Concerns Close to Home
For now, the industry’s most urgent concerns are much closer to home. At least 40 state legislatures are debating measures to control drug costs, efforts that represent serious threats to the industry’s profits. Some legislators are proposing price controls, which the industry will likely defeat through legal challenges.
The industry is also fighting state efforts to create regional drug-purchasing pools that could squeeze big discounts from companies. Currently, such pools are being debated in at least eight states, including Georgia, Maine and New Mexico.
Pharmaceuticals companies poured $80 million into last year’s Congressional campaign — a record for any industry. But with their credibility weakening in the public eye, the companies could face a tougher time fending off a Medicare prescription-drug benefit that includes some type of government-mandated price controls.
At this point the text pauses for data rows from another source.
(** The handler, up to the answer of the keyboard. *)
Lemma CheckCharAvail_polls (b : bool) : PollFile false (readFileNo c) w = Ok (b, w1) ->
  let next := poll (totalTicks st + ConsoleTime) in
  let k := kern th [] (mkSem nm 0 [t]) rb c in
  Console_CheckCharAvail cons (in_handler [] st (k w)) =
  (if b then
    bs <- on_unix (Read (readFileNo c) 1) ;;
    ch <- must (zlookup bs 0) ;;
    put_console cons (set_incoming ch c) ;;;
    modify (on_stats count_char_read) ;;;
    call_handler (readHandler c)
  else ret tt) (in_handler next st (k w1)).
Proof.
  intros E next k. unfold Console_CheckCharAvail. mrun (schedule_poll st (k w) H0 Hr).
  mrun (get_console_run (mkInterrupt IntOff next true false SystemMode) st th [] (mkSem nm 0 [t]) rb c w).
  rewrite Hi. cbn [EOF Z.eqb negb Pos.eqb].
  rewrite (bind_Ok _ _ _ b (in_handler next st (k w1))); [done|].
  rewrite (bind_Ok (gets _) _ _ false (in_handler next st (k w))) by done.
  by apply unix_run.
Qed.

Lemma CheckCharAvail_none : PollFile false (readFileNo c) w = Ok (false, w1) ->
  Console_CheckCharAvail cons (in_handler [] st (kern th [] (mkSem nm 0 [t]) rb c w)) =
  Ok (tt, in_handler (poll (totalTicks st + ConsoleTime)) st (kern th [] (mkSem nm 0 [t]) rb c w1)).
Proof. intros E. by rewrite (CheckCharAvail_polls false E). Qed.

Lemma CheckCharAvail_char ch w2 : PollFile false (readFileNo c) w = Ok (true, w1) ->
  Read (readFileNo c) 1 w1 = Ok ([ch], w2) ->
  Console_CheckCharAvail cons (in_handler [] st (kern th [] (mkSem nm 0 [t]) rb c w)) =
  Ok (tt, in_handler (poll (totalTicks st + ConsoleTime)) (count_char_read st)
    (kern (Thread_setStatus READY th) [t] (mkSem nm 1 []) rb (set_incoming ch c) w2)).
Proof.
  intros E Er. rewrite (CheckCharAvail_polls true E). cbn beta iota. set (next := poll _).
  pose proof (unix_run _ (mkInterrupt IntOff next true false SystemMode) st th [] (mkSem nm 0 [t]) rb c w1 _ w2 Er) as E1.
  mrun E1. rewrite (bind_Ok (must _) _ _ ch _) by done.
  mrun (put_console_run (mkInterrupt IntOff next true false SystemMode) st th [] (mkSem nm 0 [t]) rb c (set_incoming ch c) w2).
  rewrite (bind_Ok (modify _) _ _ tt (in_handler next (count_char_read st)
    (kern th [] (mkSem nm 0 [t]) rb (set_incoming ch c) w2))) by done.
  rewrite Hh. unfold call_handler, handler_semaphore. rewrite <- bind_assoc.
  erewrite bind_Ok; [|reflexivity]. rewrite (bind_Ok (ret _) _ _ RA (in_handler next (count_char_read st)
    (kern th [] (mkSem nm 0 [t]) rb (set_incoming ch c) w2))) by done.
  unfold Semaphore_V_handler. rewrite (bind_Ok (change_level IntOff) _ _ IntOff (in_handler next (count_char_read st)
    (kern th [] (mkSem nm 0 [t]) rb (set_incoming ch c) w2))) by done.
  mrun (release_wakes_reader (mkInterrupt IntOff next true false SystemMode) (count_char_read st) th nm rb (set_incoming ch c) w2).
  done.
Qed.
End Poll.

(** *** The processor idles *)

Definition clock_at (w : Z) (st : Statistics) : Statistics :=
  set_ticks w (i32 (idleTicks st + (w - totalTicks st))) (systemTicks st) (userTicks st) st.

(** The other interrupt is still to come: it stays. *)
Lemma fire_due_later w st (k : Kernel (OS F)) md y : totalTicks st < w ->
  fire_due call DL (mkSim (mkInterrupt IntOff (poll w) false y md) st k) =
  Ok (tt, mkSim (mkInterrupt IntOff (poll w) false y md) st k).
Proof.
  intros Hw. assert ((w >? totalTicks st) = true) as Hgt by (apply Z.gtb_lt; lia).
  unfold fire_due, Interrupt_CheckIfDue. munfold. cbn [intr pending poll length while_ level stats status].
  unfold bind, get, obind, modify, ret. cbn [intr pending poll level stats on_intr set_pending rest]. rewrite Hgt. done.
Qed.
Even a few months ago, the industry believed its opposition to such a benefit, backed by the Republicans it helped elect, was unassailable. Now, Democrats have become emboldened about a plan that the industry fears could eventually lead to price controls. President Bush’s Medicare proposal, to provide grants to the states to help buy drugs for seniors, is all but dead. And there are other challenges for the drug industry on the federal front. For example, Republican Sen. John McCain of Arizona and Democratic Sen. Charles Schumer of New York have proposed a bill that would reform the Hatch-Waxman Act to make it even easier for generic drugs to enter the market.
Senate Finance Committee Chairman Charles Grassley, an Iowa Republican and longtime ally of the big drug makers, says the industry “is on the defense” on Capitol Hill. “They know they can no longer take for granted that their message is getting through,” he says.